:: Stored data ::
++++++++++

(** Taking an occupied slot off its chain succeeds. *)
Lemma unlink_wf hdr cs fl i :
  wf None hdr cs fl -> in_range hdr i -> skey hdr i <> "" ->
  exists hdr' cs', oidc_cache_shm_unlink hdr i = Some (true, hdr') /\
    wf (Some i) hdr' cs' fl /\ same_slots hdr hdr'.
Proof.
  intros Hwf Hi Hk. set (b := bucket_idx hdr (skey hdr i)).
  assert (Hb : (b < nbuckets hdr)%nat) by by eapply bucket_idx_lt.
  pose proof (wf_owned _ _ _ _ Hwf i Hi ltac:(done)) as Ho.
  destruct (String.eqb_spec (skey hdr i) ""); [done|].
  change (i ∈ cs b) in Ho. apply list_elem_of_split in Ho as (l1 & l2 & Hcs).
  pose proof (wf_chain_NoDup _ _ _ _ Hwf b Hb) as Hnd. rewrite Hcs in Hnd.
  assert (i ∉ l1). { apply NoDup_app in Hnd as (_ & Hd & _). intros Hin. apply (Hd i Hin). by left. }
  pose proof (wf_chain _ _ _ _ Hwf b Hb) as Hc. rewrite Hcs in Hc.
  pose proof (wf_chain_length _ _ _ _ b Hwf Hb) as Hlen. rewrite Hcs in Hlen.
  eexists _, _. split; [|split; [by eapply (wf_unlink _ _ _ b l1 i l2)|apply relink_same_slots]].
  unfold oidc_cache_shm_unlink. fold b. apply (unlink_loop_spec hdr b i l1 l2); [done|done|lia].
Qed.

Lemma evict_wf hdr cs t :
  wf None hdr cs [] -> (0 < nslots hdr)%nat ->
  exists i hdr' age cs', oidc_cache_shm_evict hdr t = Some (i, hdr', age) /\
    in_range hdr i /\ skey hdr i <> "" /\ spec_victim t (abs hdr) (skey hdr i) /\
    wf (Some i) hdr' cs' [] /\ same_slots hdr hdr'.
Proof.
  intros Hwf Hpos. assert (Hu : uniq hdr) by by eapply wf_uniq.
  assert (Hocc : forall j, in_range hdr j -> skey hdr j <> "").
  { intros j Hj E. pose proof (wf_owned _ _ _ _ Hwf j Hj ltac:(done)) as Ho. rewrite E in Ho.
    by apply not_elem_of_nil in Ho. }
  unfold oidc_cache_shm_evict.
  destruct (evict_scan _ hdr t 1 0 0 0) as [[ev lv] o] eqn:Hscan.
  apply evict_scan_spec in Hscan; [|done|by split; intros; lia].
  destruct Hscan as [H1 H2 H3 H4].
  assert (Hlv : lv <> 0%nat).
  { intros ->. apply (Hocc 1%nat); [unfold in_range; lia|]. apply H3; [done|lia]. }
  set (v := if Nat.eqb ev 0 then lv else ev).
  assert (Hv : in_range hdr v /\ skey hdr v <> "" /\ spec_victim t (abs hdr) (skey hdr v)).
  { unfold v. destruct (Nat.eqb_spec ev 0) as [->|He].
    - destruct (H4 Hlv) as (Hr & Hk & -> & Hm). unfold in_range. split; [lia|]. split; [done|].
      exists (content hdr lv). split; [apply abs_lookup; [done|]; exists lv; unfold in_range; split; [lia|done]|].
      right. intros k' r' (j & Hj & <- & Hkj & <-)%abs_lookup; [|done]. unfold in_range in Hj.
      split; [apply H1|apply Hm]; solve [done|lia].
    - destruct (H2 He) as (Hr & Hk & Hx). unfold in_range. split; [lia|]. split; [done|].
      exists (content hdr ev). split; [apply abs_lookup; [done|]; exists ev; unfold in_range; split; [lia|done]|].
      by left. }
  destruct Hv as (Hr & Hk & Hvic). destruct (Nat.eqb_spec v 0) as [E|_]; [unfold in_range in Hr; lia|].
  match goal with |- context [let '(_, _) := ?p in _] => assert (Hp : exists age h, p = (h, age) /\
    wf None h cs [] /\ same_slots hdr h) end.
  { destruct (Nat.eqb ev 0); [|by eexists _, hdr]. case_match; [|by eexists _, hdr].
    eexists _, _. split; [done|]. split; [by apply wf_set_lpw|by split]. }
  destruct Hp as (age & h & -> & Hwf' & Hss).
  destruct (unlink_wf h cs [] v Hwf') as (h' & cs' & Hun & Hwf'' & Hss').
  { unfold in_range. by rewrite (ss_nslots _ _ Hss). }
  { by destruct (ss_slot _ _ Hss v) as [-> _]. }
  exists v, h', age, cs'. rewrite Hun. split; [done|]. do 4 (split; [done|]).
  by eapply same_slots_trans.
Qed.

++++++++++

:: Exercise prompt ::
The full set of records is to be written out once more, word for word.

:: Result below ::
(** Taking an occupied slot off its chain succeeds. *)
Lemma unlink_wf hdr cs fl i :
  wf None hdr cs fl -> in_range hdr i -> skey hdr i <> "" ->
  exists hdr' cs', oidc_cache_shm_unlink hdr i = Some (true, hdr') /\
    wf (Some i) hdr' cs' fl /\ same_slots hdr hdr'.
Proof.
  intros Hwf Hi Hk. set (b := bucket_idx hdr (skey hdr i)).
  assert (Hb : (b < nbuckets hdr)%nat) by by eapply bucket_idx_lt.
  pose proof (wf_owned _ _ _ _ Hwf i Hi ltac:(done)) as Ho.
  destruct (String.eqb_spec (skey hdr i) ""); [done|].
  change (i ∈ cs b) in Ho. apply list_elem_of_split in Ho as (l1 & l2 & Hcs).
  pose proof (wf_chain_NoDup _ _ _ _ Hwf b Hb) as Hnd. rewrite Hcs in Hnd.
  assert (i ∉ l1). { apply NoDup_app in Hnd as (_ & Hd & _). intros Hin. apply (Hd i Hin). by left. }
  pose proof (wf_chain _ _ _ _ Hwf b Hb) as Hc. rewrite Hcs in Hc.
  pose proof (wf_chain_length _ _ _ _ b Hwf Hb) as Hlen. rewrite Hcs in Hlen.
  eexists _, _. split; [|split; [by eapply (wf_unlink _ _ _ b l1 i l2)|apply relink_same_slots]].
  unfold oidc_cache_shm_unlink. fold b. apply (unlink_loop_spec hdr b i l1 l2); [done|done|lia].
Qed.

Lemma evict_wf hdr cs t :
  wf None hdr cs [] -> (0 < nslots hdr)%nat ->
  exists i hdr' age cs', oidc_cache_shm_evict hdr t = Some (i, hdr', age) /\
    in_range hdr i /\ skey hdr i <> "" /\ spec_victim t (abs hdr) (skey hdr i) /\
    wf (Some i) hdr' cs' [] /\ same_slots hdr hdr'.
Proof.
  intros Hwf Hpos. assert (Hu : uniq hdr) by by eapply wf_uniq.
  assert (Hocc : forall j, in_range hdr j -> skey hdr j <> "").
  { intros j Hj E. pose proof (wf_owned _ _ _ _ Hwf j Hj ltac:(done)) as Ho. rewrite E in Ho.
    by apply not_elem_of_nil in Ho. }
  unfold oidc_cache_shm_evict.
  destruct (evict_scan _ hdr t 1 0 0 0) as [[ev lv] o] eqn:Hscan.
  apply evict_scan_spec in Hscan; [|done|by split; intros; lia].
  destruct Hscan as [H1 H2 H3 H4].
  assert (Hlv : lv <> 0%nat).
  { intros ->. apply (Hocc 1%nat); [unfold in_range; lia|]. apply H3; [done|lia]. }
  set (v := if Nat.eqb ev 0 then lv else ev).
  assert (Hv : in_range hdr v /\ skey hdr v <> "" /\ spec_victim t (abs hdr) (skey hdr v)).
  { unfold v. destruct (Nat.eqb_spec ev 0) as [->|He].
    - destruct (H4 Hlv) as (Hr & Hk & -> & Hm). unfold in_range. split; [lia|]. split; [done|].
      exists (content hdr lv). split; [apply abs_lookup; [done|]; exists lv; unfold in_range; split; [lia|done]|].
      right. intros k' r' (j & Hj & <- & Hkj & <-)%abs_lookup; [|done]. unfold in_range in Hj.
      split; [apply H1|apply Hm]; solve [done|lia].
    - destruct (H2 He) as (Hr & Hk & Hx). unfold in_range. split; [lia|]. split; [done|].
      exists (content hdr ev). split; [apply abs_lookup; [done|]; exists ev; unfold in_range; split; [lia|done]|].
      by left. }
  destruct Hv as (Hr & Hk & Hvic). destruct (Nat.eqb_spec v 0) as [E|_]; [unfold in_range in Hr; lia|].
  match goal with |- context [let '(_, _) := ?p in _] => assert (Hp : exists age h, p = (h, age) /\
    wf None h cs [] /\ same_slots hdr h) end.
  { destruct (Nat.eqb ev 0); [|by eexists _, hdr]. case_match; [|by eexists _, hdr].
    eexists _, _. split; [done|]. split; [by apply wf_set_lpw|by split]. }
  destruct Hp as (age & h & -> & Hwf' & Hss).
  destruct (unlink_wf h cs [] v Hwf') as (h' & cs' & Hun & Hwf'' & Hss').
  { unfold in_range. by rewrite (ss_nslots _ _ Hss). }
  { by destruct (ss_slot _ _ Hss v) as [-> _]. }
  exists v, h', age, cs'. rewrite Hun. split; [done|]. do 4 (split; [done|]).
  by eapply same_slots_trans.
Qed.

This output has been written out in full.